“Hey Pretty (Drive-By 2001 Mix)” – Poe
(Words/music: Kenneth Burgonmaster, Mark Z. Danielewski, Poe, and Matthew Wilder, available on Haunted, Atlantic 2000 (Reissued 2004))
I had only the vaguest recollection of “Hey Pretty” when House of Leaves took hold of me in college. What started as an assignment for a modern fiction class grew into a semester long independent study on Mark Z. Danielewski’s novel, and somewhere in the process I realized that Poe is Danielewski’s sister. Moreover, her Haunted album makes numerous detailed (page numbers!) references to her brother’s book. When I sought out her album during the week that my paper sent me nocturnal, I never really got much further than the remix of “Hey Pretty” featuring Danielewski reading part of the book over her song. Even if Poe told an interviewer that the collaboration grew out of a desperate desire for airplay on the testosterone heavy modern rock radio, Danielewski’s reading builds on Poe’s original.
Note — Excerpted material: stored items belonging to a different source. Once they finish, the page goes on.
Lemma entering_piece_never_captures_witness :
  1 = START_POSITIONS red /\ In 1 SAFE_POSITIONS.
Proof.
  destruct (entering_piece_never_captures
              (run [] alice_rolls_six)
              (rooms_of (move_piece (run [] alice_rolls_six) "A" "R1" 0))
              "A" "R1" 0 red 1 None false true [])
    as (Hstart & Hsafe & _).
  - vm_compute. reflexivity.
  - split; [exact Hstart|exact Hsafe].
Defined.



End CaptureMore.

(** * Further facts about objects *)

Section ObjectMore.
Context {V : Type}.
Implicit Types (o : Obj V) (k : string) (v : V).

Lemma obj_get_delete_other o k k' :
  k' <> k -> obj_get (obj_delete o k) k' = obj_get o k'.
Proof.
  intros Hne. induction o as [|[k0 v0] t IH]; simpl; [reflexivity|].
  destruct (String.eqb k0 k) eqn:Hk; simpl.
  - apply String.eqb_eq in Hk. subst k0.
    replace (String.eqb k k') with false
      by (symmetry; apply String.eqb_neq; congruence).
    exact IH.
  - now rewrite IH.
Qed.

Lemma obj_values_set_In o k v x :
  In x (obj_values (obj_set o k v)) -> x = v \/ In x (obj_values o).
Proof.
  induction o as [|[k0 v0] t IH]; simpl.
  - intros [<-|[]]. now left.
  - destruct (String.eqb k0 k); simpl; intros [<-|Hin]; auto.
    destruct (IH Hin); auto.
Qed.

Lemma obj_values_delete_In o k x :
  In x (obj_values (obj_delete o k)) -> In x (obj_values o).
Proof.
  induction o as [|[k0 v0] t IH]; simpl; [intros []|].
  destruct (String.eqb k0 k); simpl; [auto|]. intros [<-|Hin]; auto.
Qed.

Lemma obj_keys_delete_In o k x :
  In x (obj_keys (obj_delete o k)) -> In x (obj_keys o).
Proof.
  induction o as [|[k0 v0] t IH]; simpl; [intros []|].
  destruct (String.eqb k0 k); simpl; [auto|]. intros [<-|Hin]; auto.
Qed.

Lemma obj_keys_set_In o k v x :
  In x (obj_keys (obj_set o k v)) -> x = k \/ In x (obj_keys o).
Proof.
  induction o as [|[k0 v0] t IH]; simpl.
  - intros [<-|[]]. now left.
  - destruct (String.eqb k0 k); simpl; intros [<-|Hin]; auto.
    destruct (IH Hin); auto.
Qed.

(** Writing a key that is present keeps the key order. *)
Lemma obj_keys_set_present o k v v0 :
  obj_get o k = Some v0 -> obj_keys (obj_set o k v) = obj_keys o.
Proof.
  induction o as [|[k0 v1] t IH]; simpl; [discriminate|].
  destruct (String.eqb k0 k) eqn:Hk; simpl.
  - apply String.eqb_eq in Hk. now subst.
  - intros H. now rewrite IH.
Qed.

Lemma obj_keys_set_NoDup o k v :
  NoDup (obj_keys o) -> NoDup (obj_keys (obj_set o k v)).
Proof.
  induction o as [|[k0 v0] t IH]; simpl; intros Hnd.
  - repeat constructor. intros [].
  - inversion Hnd as [|? ? Hk0 Ht]; subst.
    destruct (String.eqb k0 k) eqn:Hk; simpl.
    + apply String.eqb_eq in Hk. subst k0. now constructor.
    + constructor; [|now apply IH].
      intros Hin. apply obj_keys_set_In in Hin. destruct Hin as [->|Hin].
      * now rewrite String.eqb_refl in Hk.
      * contradiction.
Qed.

Lemma obj_keys_delete_NoDup o k :
  NoDup (obj_keys o) -> NoDup (obj_keys (obj_delete o k)).
Proof.
  induction o as [|[k0 v0] t IH]; simpl; intros Hnd; [constructor|].
  inversion Hnd as [|? ? Hk0 Ht]; subst.
  destruct (String.eqb k0 k); simpl; [now apply IH|].
  constructor; [|now apply IH].
  intros Hin. now apply obj_keys_delete_In in Hin.
Qed.

(** With each key once, an entry is what a lookup of its key finds. *)
Lemma obj_get_entry o k v :
  NoDup (obj_keys o) -> In (k, v) o -> obj_get o k = Some v.
Proof.
  induction o as [|[k0 v0] t IH]; simpl; intros Hnd Hin; [destruct Hin|].
  inversion Hnd as [|? ? Hk0 Ht]; subst.
  destruct Hin as [Heq|Hin].
  - injection Heq as -> ->. now rewrite String.eqb_refl.
  - destruct (String.eqb k0 k) eqn:Hk; [|now apply IH].
    apply String.eqb_eq in Hk. subst k0. exfalso. apply Hk0.
    change k with (fst (k, v)). now apply in_map.
Qed.

Section Images.
Context {W : Type} (f : V -> W).

Lemma obj_set_images_NoDup o k v :
  NoDup (map f (obj_values o)) -> ~ In (f v) (map f (obj_values o)) ->
  NoDup (map f (obj_values (obj_set o k v))).
Proof.
  induction o as [|[k0 v0] t IH]; simpl; intros Hnd Hnew.
  - repeat constructor. intros [].
  - inversion Hnd as [|? ? Hv0 Ht]; subst.
    destruct (String.eqb k0 k); simpl.
    + constructor; [tauto|exact Ht].
    + constructor; [|apply IH; tauto].
      intros Hin. apply in_map_iff in Hin. destruct Hin as (x & Hfx & Hx).
      apply obj_values_set_In in Hx. destruct Hx as [->|Hx].
      * apply Hnew. now left.
      * apply Hv0. rewrite <- Hfx. now apply in_map.
Qed.

Lemma obj_delete_images_NoDup o k :
  NoDup (map f (obj_values o)) -> NoDup (map f (obj_values (obj_delete o k))).
Proof.
  induction o as [|[k0 v0] t IH]; simpl; intros Hnd; [constructor|].
  inversion Hnd as [|? ? Hv0 Ht]; subst.
  destruct (String.eqb k0 k); simpl; [now apply IH|].
  constructor; [|now apply IH].
  intros Hin. apply in_map_iff in Hin. destruct Hin as (x & Hfx & Hx).
  apply obj_values_delete_In in Hx. apply Hv0. rewrite <- Hfx.
  now apply in_map.
Qed.
End Images.

Section Counting.
Context (g : V -> bool).

Lemma obj_set_count o k v :
  g v = false ->
  (List.length (filter g (obj_values (obj_set o k v)))
   <= List.length (filter g (obj_values o)))%nat.
Proof.
  intros Hv. induction o as [|[k0 v0] t IH]; simpl.
  - rewrite Hv. simpl. lia.
  - destruct (String.eqb k0 k); simpl.
    + rewrite Hv. destruct (g v0); simpl; lia.
    + destruct (g v0); simpl; lia.
Qed.

Lemma obj_delete_count o k :
  (List.length (filter g (obj_values (obj_delete o k)))
   <= List.length (filter g (obj_values o)))%nat.
Proof.
  induction o as [|[k0 v0] t IH]; simpl; [lia|].
  destruct (String.eqb k0 k); simpl; destruct (g v0); simpl; lia.
Qed.
End Counting.

End ObjectMore.

(** * Soundness of reachable registries *)

Module Soundness.

Lemma fresh_board_ok :
  board_ok (mkPieces initial_pieces_row initial_pieces_row
                     initial_pieces_row initial_pieces_row).
Proof.
  intros c i. unfold piece_at.
  destruct c; simpl; destruct i as [|[|[|[|i]]]]; simpl;
    try (repeat split; [lia|left; split; reflexivity]);
    destruct i; simpl; lia.
Qed.

Lemma board_ok_set (ps : Pieces) (c : Color) (n : nat) (p p' : Piece) :
  board_ok ps -> piece_at ps c n = Some p ->
  piece_ok p' -> homeIndex p' = homeIndex p ->
  board_ok (set_pieces_of ps c (set_nth (pieces_of ps c) n p')).
Proof.
  intros Hboard Hp Hok Hidx c' i. unfold piece_at in *.
  destruct (Color_eqb c' c) eqn:Hc.
  - apply Color_eqb_eq in Hc. subst c'. rewrite Capture.pieces_of_set_same.
    destruct (Nat.eq_dec i n) as [->|Hne].
    + rewrite (Capture.nth_error_set_nth_eq _ _ _ _ Hp).
      specialize (Hboard c n). unfold piece_at in Hboard.
      rewrite Hp in Hboard. destruct Hboard as (Hn & _ & Hslot).
      repeat split; [exact Hn|exact Hok|congruence].
    + rewrite Capture.nth_error_set_nth_ne by exact Hne. exact (Hboard c i).
  - apply Color_eqb_neq in Hc. rewrite Capture.pieces_of_set_other by exact Hc.
    exact (Hboard c' i).
Qed.

(** The pieces after an executed move form a sound board again. *)
Lemma moved_board_ok (ps ps2 : Pieces) (c : Color) (idx d : Z)
  (piece : Piece) (cap : option (Color * nat)) :
  board_ok ps -> 1 <= d <= 6 ->
  js_index (pieces_of ps c) idx = Some piece ->
  (let ps1 :=
     set_pieces_of ps c
       (set_nth (pieces_of ps c) (Z.to_nat idx) (fst (movePiece piece d c))) in
   if negb (position (fst (movePiece piece d c)) =? -1)
      && negb (isInHomeStretch (fst (movePiece piece d c)))
   then checkCapture ps1 (fst (movePiece piece d c)) c
                     (position (fst (movePiece piece d c)))
   else (ps1, None)) = (ps2, cap) ->
  board_ok ps2.
Proof.
  intros Hboard Hd Hpiece Hcap.
  apply Invariants.js_index_Some in Hpiece. destruct Hpiece as (_ & Hnth & _).
  assert (Hok : piece_ok piece).
  { specialize (Hboard c (Z.to_nat idx)). unfold piece_at in Hboard.
    rewrite Hnth in Hboard. apply Hboard. }
  destruct (RulesMore.movePiece_keeps_piece_ok piece d c Hok Hd)
    as [Hok1 Hidx1].
  pose proof (board_ok_set ps c (Z.to_nat idx) piece _ Hboard Hnth Hok1 Hidx1)
    as Hboard1.
  cbv zeta in Hcap.
  destruct (negb _ && negb _) in Hcap.
  - pose proof (CaptureMore.checkCapture_keeps_board_ok _
                  (fst (movePiece piece d c)) c
                  (position (fst (movePiece piece d c))) Hboard1) as Hboard2.
    now rewrite Hcap in Hboard2.
  - now injection Hcap as <- _.
Qed.

Lemma created_room_sound (sid playerName code : string) :
  room_sound (createGameState sid (mkPlayer playerName (Some red) true) code).
Proof.
  split; [exact fresh_board_ok|]. split; [simpl; lia|].
  unfold members_ok, members_counted, used_colors, host_count. simpl.
  repeat split; try lia; try (repeat constructor; intros []);
    first [discriminate | contradiction].
Qed.

(** The colour a joiner is given, in a room that is not full. *)
Lemma join_color_fresh (room : Room) :
  members_counted room -> playerCount room < 4 ->
  exists c,
    find (fun color =>
            negb (existsb (fun u => same_color u color) (used_colors room)))
         colors = Some c /\
    ~ In (Some c) (used_colors room).
Proof.
  intros Hcount Hroom.
  set (free := fun color : Color =>
         negb (existsb (fun u => same_color u color) (used_colors room))).
  pose proof (Lobby.find_colors free) as Hfind.
  assert (Hfree : forall c, free c = false <-> In (Some c) (used_colors room)).
  { intros c. unfold free. rewrite negb_false_iff. apply Lobby.used_test. }
  destruct (find free colors) as [c|].
  - exists c. split; [reflexivity|]. rewrite <- Hfree.
    destruct Hfind as [Hc _]. congruence.
  - exfalso.
    assert (Hall : forall c, In (Some c) (used_colors room))
      by (intros c; apply Hfree, Hfind).
    apply Lobby.all_colors_used in Hall.
    unfold used_colors, obj_values, members_counted in *.
    rewrite !length_map in Hall. lia.
Qed.

Lemma joined_room_sound (room : Room) (sid playerName : string) :
  room_sound room -> playerCount room < 4 ->
  room_sound
    (set_playerCount
       (set_players room
          (obj_set (players room) sid
             (mkPlayer playerName
                (find (fun color =>
                         negb (existsb (fun u => same_color u color)
                                       (used_colors room)))
                      colors)
                false)))
       (playerCount room + 1)).
Proof.
  intros (Hboard & Hdie & Hpc & Hcount & Hkeys & Hcolors & Hdef & Hhost) Hroom.
  destruct (join_color_fresh room Hcount Hroom) as (c & -> & Hfresh).
  split; [exact Hboard|]. split; [exact Hdie|].
  unfold members_ok, members_counted, used_colors, host_count in *.
  cbn [players set_players set_playerCount playerCount].
  repeat split.
  - lia.
  - lia.
  - pose proof (obj_set_length (players room) sid
                  (mkPlayer playerName (Some c) false)). lia.
  - now apply obj_keys_set_NoDup.
  - now apply obj_set_images_NoDup.
  - intros Hin. apply in_map_iff in Hin. destruct Hin as (x & Hx & Hin).
    apply obj_values_set_In in Hin. destruct Hin as [->|Hin];
      [discriminate|]. apply Hdef. rewrite <- Hx. now apply in_map.
  - pose proof (obj_set_count isHost (players room) sid
                  (mkPlayer playerName (Some c) false) eq_refl). lia.
Qed.

Lemma left_room_sound (room : Room) (sid : string) (p : Player) :
  room_sound room -> obj_get (players room) sid = Some p ->
  playerCount room - 1 <> 0 ->
  room_sound
    (set_playerCount (set_players room (obj_delete (players room) sid))
                     (playerCount room - 1)).
Proof.
  intros (Hboard & Hdie & Hpc & Hcount & Hkeys & Hcolors & Hdef & Hhost)
         Hp Hleft.
  split; [exact Hboard|]. split; [exact Hdie|].
  unfold members_ok, members_counted, used_colors, host_count in *.
  cbn [players set_players set_playerCount playerCount].
  repeat split.
  - lia.
  - lia.
  - pose proof (obj_delete_length _ _ _ Hp). lia.
  - now apply obj_keys_delete_NoDup.
  - now apply obj_delete_images_NoDup.
  - intros Hin. apply in_map_iff in Hin. destruct Hin as (x & Hx & Hin).
    apply obj_values_delete_In in Hin. apply Hdef. rewrite <- Hx.
    now apply in_map.
  - pose proof (obj_delete_count isHost (players room) sid). lia.
Qed.



Lemma leave_room_sound (rooms : Rooms) (sid roomCode : string) (room : Room)
  (p : Player) :
  Forall room_sound (obj_values rooms) -> room_sound room ->
  obj_get (players room) sid = Some p ->
  Forall room_sound (obj_values (fst (leave_room rooms sid roomCode room))).
Proof.
  intros Hrooms Hroom Hp.
  destruct (Z.eq_dec (playerCount room - 1) 0) as [Hzero|Hleft].
  - unfold leave_room. cbn [players set_players set_playerCount playerCount].
    rewrite Hzero. simpl. now apply Forall_obj_delete.
  - rewrite Departure.leave_room_effect by assumption. simpl.
    apply Forall_obj_set; [assumption|]. eapply left_room_sound; eassumption.
Qed.

Lemma disconnect_loop_sound (entries : list (string * Room)) (rooms : Rooms)
  (sid : string) :
  Forall room_sound (obj_values entries) ->
  Forall room_sound (obj_values rooms) ->
  Forall room_sound (obj_values (fst (disconnect_loop entries rooms sid))).
Proof.
  induction entries as [|[code room] rest IH]; simpl; intros Hentries Hrooms.
  - assumption.
  - inversion Hentries as [|? ? Hroom Hrest]; subst.
    destruct (obj_get (players room) sid) as [p|] eqn:Hp.
    + eapply leave_room_sound; eassumption.
    + now apply IH.
Qed.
Of course, Danielewski picked a relevant section of the book for “Hey Pretty.” Rather than use one of his labyrinthine footnotes or detailed explorations of the novel’s mysterious house, he reads from a section detailing a romantic tryst in a fast car. These sections lean heavily on visual descriptions and sexual tension, pushing the driving-as-sex metaphor awful close to obviousness. Still, Danielewski’s pacing and eye for detail fit the song well as he balances rhythmic passages (the “fast, slow, fast-fast, slow” sounds better than it reads). Particularly, the focus on communication in the jazzy breakdown puts the two lovers (for lack of a better word) as physically close yet emotionally detached – a recognition that the narrator acknowledges when he laments that “dark languages rarely survive.” Even if it’s a little odd to have such an explicit affair in a song performed by siblings, Danielewski’s storytelling and Poe’s chorus suit each other well. Even if the remix isn’t as darkly complex as either of their other works, it’s a rare bright spot in an otherwise labyrinthine intertextual multimedia web of storytelling.
(And yes, Poe, we get the gist of the song now. Thanks for asking.)